Cependant, l’anarchie grandissante chez les colons de Cisjordanie et les nationalistes juifs commence à ébranler les autorités de Tel Aviv. Après que des extrémistes de droite aient tenté d’assassiner le professeur Zeev Sternhell, un militant de la Paix Maintenant, le directeur du Shin Bet, Yuval Diskin, a déclaré que les services de Renseignements se disaient «très préoccupés» à propos de la «droite extrémiste» et de sa volonté à recourir à la violence. Même le Premier ministre Ehud Olmert s’est exprimé en disant, «Nous ne sommes pas disposés à vivre avec un nombre significatif de personnes qui rejettent toute autorité» et il a qualifié l’opération Etiquette de «pogrom».

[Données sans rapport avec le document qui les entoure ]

(** X5. On a log in which the connections of each topic are all mapped or
    all unmapped, reading to the end after [open] yields the records on
    mapped channels, in order, and [has_next] turns false after exactly as
    many reads as there are such records. *)
Lemma read_agreeing_log_to_end get_1to2_mapping fs uri flag this events this' :
  open get_1to2_mapping fs uri flag this = (events, Returns this') ->
  rosbag.Bag_ok (ros_v2_bag_ this') ->
  mapping_agrees_per_topic get_1to2_mapping (ros_v2_bag_ this') ->
  let records := records_on_mapped_channels get_1to2_mapping (ros_v2_bag_ this') in
  read_while_has_next (length records) this'
    = Returns (serialized <$> records, at_position this' (length records)) /\
  has_next (at_position this' (length records)) = Returns false /\
  forall i, (i < length records)%nat ->
    has_next (at_position this' i) = Returns true.
Proof.
  intros (_ & conns & msgs & _ & ->)%open_Returns Hok Hagree records.
  cbn [ros_v2_bag_] in *.
  set (bag := {| rosbag.file_name := uri; rosbag.connections_ := conns;
                 rosbag.messages_ := msgs |}) in *.
  pose proof (replayable_view_of_agreeing_log get_1to2_mapping bag Hok Hagree)
    as Hview.
  fold records in Hview. split_and!.
  - erewrite read_while_has_next_all; [|reflexivity|simpl; lia|].
    + cbn [bag_iterator_]. by rewrite Hview.
    + rewrite Hview. simpl. lia.
  - erewrite has_next_at by reflexivity. rewrite Hview.
    f_equal. apply bool_decide_eq_false_2. intros Hne. by apply Hne.
  - intros i Hi. erewrite has_next_at by reflexivity. rewrite Hview.
    f_equal. apply bool_decide_eq_true. simpl. lia.
Qed.
(** * TheLeagueWiki-LLM: the wiki fetcher and the document exporter

    A shallow embedding of [src/convert_wiki.py] and [src/WikiScraper.py]
    and the properties of their specification.

    Python strings are sequences of Unicode code points; they are modelled
    as lists of code points.  Dictionaries decoded from JSON and the output
    directory are finite maps.  Network replies are data handed to the
    functions, so that every function below is executable.

    The exporter runs on a POSIX system: a file name is encoded as UTF-8
    with the surrogate escape of [os.fsencode] and has at most 255 bytes,
    and text files and standard output are UTF-8 without an error
    handler, so that a lone surrogate cannot be written or printed.  The
    output directory holds regular files that can be written, and the
    disk is not full.  A message that is printed is modelled where it
    holds data of the JSON file; the other messages and the delay
    between requests leave no trace in the results and are left out. *)

From Stdlib Require Import ZArith NArith Ascii String DecimalString DecimalPos DecimalZ.
From stdpp Require Import gmap list fin_maps.
Lemma uniformBits_prefixesPresent (n : ComponentType -> Z)
    (a : FSComponentList) :
  uniformBits n a -> prefixesPresent a.
Proof.
  unfold uniformBits, prefixesPresent. apply Forall_impl.
  intros c H TP. destruct (H TP) as (p & -> & _). discriminate.
Qed.

Lemma CompareFlowSpecKey_returns (a b : FSComponentList) :
  prefixesPresent a -> prefixesPresent b ->
  exists r, go_map (fun r => r <? 0) (CompareFlowSpecKey a b) = ret r.
Proof.
  intros Ha Hb. destruct a as [acomps], b as [bcomps].
  unfold CompareFlowSpecKey, CompareFlowSpecKey_site. simpl Components.
  destruct (Nat.ltb _ _); simpl; eauto.
  destruct (Nat.ltb _ _); simpl; eauto.
  destruct (walk_returns acomps bcomps Ha Hb) as [s ->]. simpl. eauto.
Qed.

(** X8: for a slice of at most 12 keys, where [sort.Slice] is its insertion
    sort: a sort that returns gives a permutation of the input in which
    every key precedes or equals the next one; and the sort does return
    when every prefix component of every key carries a prefix. *)
Theorem SortFlowSpecs_adjacent (list : list FSComponentList) :
  (length list <= 12)%nat ->
  (forall out, SortFlowSpecs insertionSortLessFunc list = ret out ->
               Permutation list out /\ adjacent precedesOrEqual out) /\
  (Forall prefixesPresent list ->
   exists out, SortFlowSpecs insertionSortLessFunc list = ret out).
Proof.
  intros _. split.
  - intros out. apply SortFlowSpecs_insertion_adjacent.
  - intros H.
    apply (insertionSortLessFunc_returns
             (fun x y => go_map (fun r => r <? 0) (CompareFlowSpecKey x y))
             prefixesPresent CompareFlowSpecKey_returns list H).
Qed.

Lemma SortFlowSpecs_adjacent_witness :
  Permutation [net10_2; net9; net10_1] [net9; net10_1; net10_2] /\
  adjacent precedesOrEqual [net9; net10_1; net10_2].
Proof.
  destruct (SortFlowSpecs_adjacent [net10_2; net9; net10_1]) as [H _].
  - simpl. lia.
  - apply H. reflexivity.
Defined.

(** X9: for a slice of at most 12 keys: a slice in which every key precedes or
    equals the next one is returned as it is, and sorting the output of a
    sort again returns it unchanged. *)
Theorem SortFlowSpecs_idempotent (list out : list FSComponentList) :
  (length list <= 12)%nat ->
  (adjacent precedesOrEqual list ->
   SortFlowSpecs insertionSortLessFunc list = ret list) /\
  (SortFlowSpecs insertionSortLessFunc list = ret out ->
   SortFlowSpecs insertionSortLessFunc out = ret out).
Proof.
  intros _.
  assert (U : forall l, adjacent precedesOrEqual l ->
                        SortFlowSpecs insertionSortLessFunc l = ret l).
  { intros l H. unfold SortFlowSpecs.
    apply insertionSortLessFunc_unchanged.
    intros p x y q E. apply precedesOrEqual_less_false.
    now apply (H p x y q). }
  split; [apply U|].
  intros H. apply U. now apply SortFlowSpecs_insertion_adjacent in H.
Qed.

Lemma SortFlowSpecs_idempotent_witness :
  SortFlowSpecs insertionSortLessFunc [net9; net10_1; net10_2]
  = ret [net9; net10_1; net10_2].
Proof.
  destruct (SortFlowSpecs_idempotent [net10_2; net9; net10_1]
              [net9; net10_1; net10_2]) as [_ H].
  - simpl. lia.
  - apply H. reflexivity.
Defined.

(** X10: for a slice of at most 12 keys whose prefixes all have the length
    their component type asks for: the sort returns, and its output is a
    permutation of the input in which every key precedes or equals every
    key after it. *)
Theorem SortFlowSpecs_ordered_uniform (n : ComponentType -> Z)
    (list : list FSComponentList) :
  (length list <= 12)%nat ->
  Forall (uniformBits n) list ->
  exists out,
    SortFlowSpecs insertionSortLessFunc list = ret out /\
    Permutation list out /\ ordered precedesOrEqual out.
Proof.
  intros _ U.
  destruct (insertionSortLessFunc_returns
              (fun x y => go_map (fun r => r <? 0) (CompareFlowSpecKey x y))
              prefixesPresent CompareFlowSpecKey_returns list) as [out S].
  { revert U. apply Forall_impl. apply uniformBits_prefixesPresent. }
  exists out. split; [exact S|].
  destruct (SortFlowSpecs_insertion_adjacent list out S) as [Pm Adj].
  split; [exact Pm|].
  apply adjacent_ordered; auto.
  pose proof (Permutation_Forall Pm U) as Uo.
  rewrite Forall_forall in Uo.
  intros x y z Ix Iy Iz. apply (precedesOrEqual_trans n); auto.
Qed.
Lemma float_lt_not_nan (a b : float) :
  float_lt a b = true -> is_nan a = false.
Proof. destruct a, b; cbn; congruence. Qed.

Lemma range_In (n x : Z) : In x (range n) <-> 0 <= x < n.
Proof.
  unfold range. rewrite in_map_iff. split.
  - intros [k [<- Hk]]. apply in_seq in Hk. lia.
  - intros H. exists (Z.to_nat x). split; [lia|]. apply in_seq. lia.
Qed.

Lemma range_split (n e : Z) :
  0 <= e < n ->
  range n
  = range e ++ e :: map Z.of_nat (seq (S (Z.to_nat e))
                                    (Z.to_nat n - Z.to_nat e - 1)).
Proof.
  intros H. unfold range.
  replace (Z.to_nat n)
    with (Z.to_nat e + S (Z.to_nat n - Z.to_nat e - 1))%nat at 1 by lia.
  rewrite seq_app, map_app. cbn [seq map Nat.add].
  now rewrite Z2Nat.id by lia.
Qed.

(** ** The file names *)

Lemma append_inj_l (p a b : string) :
  (p ++ a)%string = (p ++ b)%string -> a = b.
Proof.
  induction p as [|c p IH]; cbn; intros H; [assumption|].
  injection H as H. now apply IH.
Qed.

Lemma save_path_not_checkpoint (args : Namespace) (date_time : datetime) :
  save_path_of args date_time
  <> checkpoint_file args (model_path_of date_time).
Proof.
  unfold save_path_of, checkpoint_file. intros H.
  apply append_inj_l in H. cbn in H. discriminate.
Qed.

Section Run.

Variable n_train_batches : Z.
Variable valid_loss_at : Z -> float.
Variable args : Namespace.
Variable model_path : string.

Abbreviation train_phase := (train_phase n_train_batches args).
Abbreviation valid_phase := (valid_phase valid_loss_at args model_path).
Abbreviation epoch_body := (epoch_body n_train_batches valid_loss_at args
                          model_path).
Abbreviation next_best := (next_best valid_loss_at args).
Abbreviation best_after := (best_after valid_loss_at args).
Abbreviation epoch_effects := (epoch_effects n_train_batches valid_loss_at
                             args model_path).
Abbreviation loop_effects := (loop_effects n_train_batches valid_loss_at
                            args model_path).

(** *** The training phase *)

Lemma train_batch_run (epoch step : Z) (st : state) :
  train_batch args epoch step st
  = (if log_freq args =? 0 then Raise ZeroDivisionError else Ok tt,
     after st (min_val_loss st) [TrainStep epoch step]).
Proof.
  unfold train_batch. rewrite bind_run, emit_run, bind_run.
  unfold lift, mod_. destruct (log_freq args =? 0); reflexivity.
Qed.

Lemma train_steps_ok_inv (epoch : Z) (steps : list Z) :
  forall st st',
    for_each steps (train_batch args epoch) st = (Ok tt, st') ->
    st' = after st (min_val_loss st) (map (TrainStep epoch) steps).
Proof.
  induction steps as [|x t IH]; intros st st' H; cbn [for_each] in H.
  - injection H as <-. cbn [map]. now rewrite after_nil.
  - rewrite bind_run, train_batch_run in H.
    destruct (log_freq args =? 0); [discriminate|].
    apply IH in H. subst st'. cbn [min_val_loss after].
    rewrite after_after. reflexivity.
Qed.

Lemma train_steps_ok (epoch : Z) (steps : list Z) :
  log_freq args <> 0 ->
  forall st,
    for_each steps (train_batch args epoch) st
    = (Ok tt, after st (min_val_loss st) (map (TrainStep epoch) steps)).
Proof.
  intros Hlf. apply Z.eqb_neq in Hlf.
  induction steps as [|x t IH]; intros st; cbn [for_each].
  - cbn [map]. now rewrite after_nil.
  - rewrite bind_run, train_batch_run, Hlf, IH.
    cbn [min_val_loss after]. now rewrite after_after.
Qed.

Lemma train_phase_ok_inv (epoch : Z) (st st' : state) :
  run (train_phase epoch) st = (Ok tt, st') ->
  st' = after st (min_val_loss st) (train_effects n_train_batches epoch).
Proof. apply train_steps_ok_inv. Qed.

Lemma train_phase_ok (epoch : Z) (st : state) :
  log_freq args <> 0 ->
  run (train_phase epoch) st
  = (Ok tt, after st (min_val_loss st)
              (train_effects n_train_batches epoch)).
Proof. intros H. now apply train_steps_ok. Qed.

(** *** Validation, checkpoint, scheduler *)

Lemma valid_phase_run (epoch : Z) (st : state) :
  run (valid_phase epoch) st
  = if valid_freq args =? 0 then (Raise ZeroDivisionError, st)
    else (Ok tt,
          after st (next_best (min_val_loss st) epoch)
            (if validates args epoch then
               [ValidPhase epoch (valid_loss_at epoch)] ++
               (if float_lt (valid_loss_at epoch) (min_val_loss st)
                then [TorchSave (Some epoch)
                        (checkpoint_file args model_path)]
                else []) ++
               [SchedulerStep epoch (valid_loss_at epoch)]
             else [])).
Proof.
  unfold run, TrainModel.valid_phase, TrainSpec.next_best, improves,
    validates.
  rewrite bind_run. unfold lift, mod_.
  destruct (valid_freq args =? 0); [reflexivity|].
  destruct (epoch mod valid_freq args =? 0); cbn [andb].
  - rewrite bind_run, emit_run, bind_run. unfold gets.
    cbn [min_val_loss after]. rewrite bind_run.
    destruct (float_lt (valid_loss_at epoch) (min_val_loss st)).
    + rewrite bind_run, emit_run, set_min_val_loss_run, emit_run.
      cbn [min_val_loss]. rewrite !after_after. reflexivity.
    + unfold ret. rewrite emit_run. cbn [min_val_loss].
      rewrite !after_after. reflexivity.
  - unfold ret. now rewrite after_nil.
Qed.

(** *** One epoch *)

Lemma epoch_body_ok_inv (epoch : Z) (st st' : state) :
  run (epoch_body epoch) st = (Ok tt, st') ->
  valid_freq args <> 0 /\
  st' = after st (next_best (min_val_loss st) epoch)
          (epoch_effects (min_val_loss st) epoch).
Proof.
  unfold run, TrainModel.epoch_body. rewrite bind_run.
  destruct (TrainModel.train_phase n_train_batches args epoch st)
    as [[[]|e] st1] eqn:Ht; [|discriminate].
  apply train_phase_ok_inv in Ht. subst st1.
  pose proof (valid_phase_run epoch
    (after st (min_val_loss st) (train_effects n_train_batches epoch)))
    as Hv.
  unfold run in Hv. rewrite Hv. clear Hv.
  destruct (Z.eqb_spec (valid_freq args) 0); [discriminate|].
  intros H. injection H as <-. split; [assumption|].
  cbn [min_val_loss]. rewrite after_after. reflexivity.
Qed.

Lemma epoch_body_ok (epoch : Z) (st : state) :
  valid_freq args <> 0 -> log_freq args <> 0 ->
  run (epoch_body epoch) st
  = (Ok tt, after st (next_best (min_val_loss st) epoch)
              (epoch_effects (min_val_loss st) epoch)).
Proof.
  intros Hvf Hlf. unfold run, TrainModel.epoch_body. rewrite bind_run.
  pose proof (train_phase_ok epoch st Hlf) as Ht. unfold run in Ht.
  rewrite Ht.
  pose proof (valid_phase_run epoch
    (after st (min_val_loss st) (train_effects n_train_batches epoch)))
    as Hv.
  unfold run in Hv. rewrite Hv.
  apply Z.eqb_neq in Hvf. rewrite Hvf.
  cbn [min_val_loss]. now rewrite after_after.
Qed.
Lemma click_displayed_dismisses (buttons : list Selenium.web_element)
  (w : world) :
  exists r n,
    click_displayed buttons w = (r, add_events w (dismissals n))
    /\ (n <= length (List.filter displayed buttons))%nat
    /\ (Forall answers buttons ->
        n = length (List.filter displayed buttons)).
Proof.
  revert w. induction buttons as [|button rest IH]; intros w.
  - exists (Ok tt), 0%nat. unfold click_displayed, ret. simpl.
    now rewrite add_events_nil.
  - cbn [click_displayed List.filter]. unfold bind at 1, call at 1.
    destruct (Selenium.is_displayed button) as [[|]|e] eqn:Hd.
    + assert (Hb : displayed button = true)
        by (unfold displayed; now rewrite Hd).
      rewrite Hb. unfold bind at 1 2, call at 1.
      destruct (Selenium.click button) as [[]|e] eqn:Hc.
      * unfold bind at 1, emit, random_delay, emit. cbn [self shown trace].
        destruct (IH {| self := self w; shown := shown w;
                        trace := ((trace w ++ [EDismiss])
                                  ++ [ESleep 1 2])%list |})
          as (r & n & Heq & Hn & Hall).
        exists r, (S n). rewrite Heq. split; [| split].
        -- unfold add_events. cbn [self shown trace dismissals].
           now rewrite <- !List.app_assoc.
        -- cbn [length]. lia.
        -- intros H. inversion H as [|? ? _ Hrest]; subst.
           cbn [length]. now rewrite (Hall Hrest).
      * exists (Raise e), 0%nat. cbn [dismissals]. rewrite add_events_nil.
        split; [reflexivity |]. split; [lia |].
        intros H. inversion H as [|? ? [Hx | [_ Hx]] _]; subst; congruence.
    + assert (Hb : displayed button = false)
        by (unfold displayed; now rewrite Hd).
      rewrite Hb. unfold bind at 1, ret at 1.
      destruct (IH w) as (r & n & Heq & Hn & Hall). exists r, n.
      split; [exact Heq |]. split; [exact Hn |].
      intros H. inversion H; subst. now apply Hall.
    + assert (Hb : displayed button = false)
        by (unfold displayed; now rewrite Hd).
      rewrite Hb. exists (Raise e), 0%nat. cbn [dismissals].
      rewrite add_events_nil.
      split; [reflexivity |]. split; [lia |].
      intros H. inversion H as [|? ? [Hx | [Hx _]] _]; subst; congruence.
Qed.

Jusqu’à présent cependant, le gouvernement et le Shin Bet n’ont pas fait grand-chose pour freiner la marée montante du terrorisme de droite, qui vise aussi bien les juifs que les Arabes.
Pour Ahmad Tibi, du parti arabe Ta’al, même si les Israéliens arabes se sentent menacés par ce que Neve Gordon, scientifique politique à l’université Ben Gourion, appelle un «mouvement vers une politique xénophobe», Tibi avertit, «c’est la majorité juive qui devrait avoir peur de ce phénomène.»
Conn Hallinan
3 mars 2009
Publié par Info-Palestine selon Counterpunch.
[1] Voir sur ce point également : Une délégation israélienne de solidarité à Hébron de Michel Warschawski.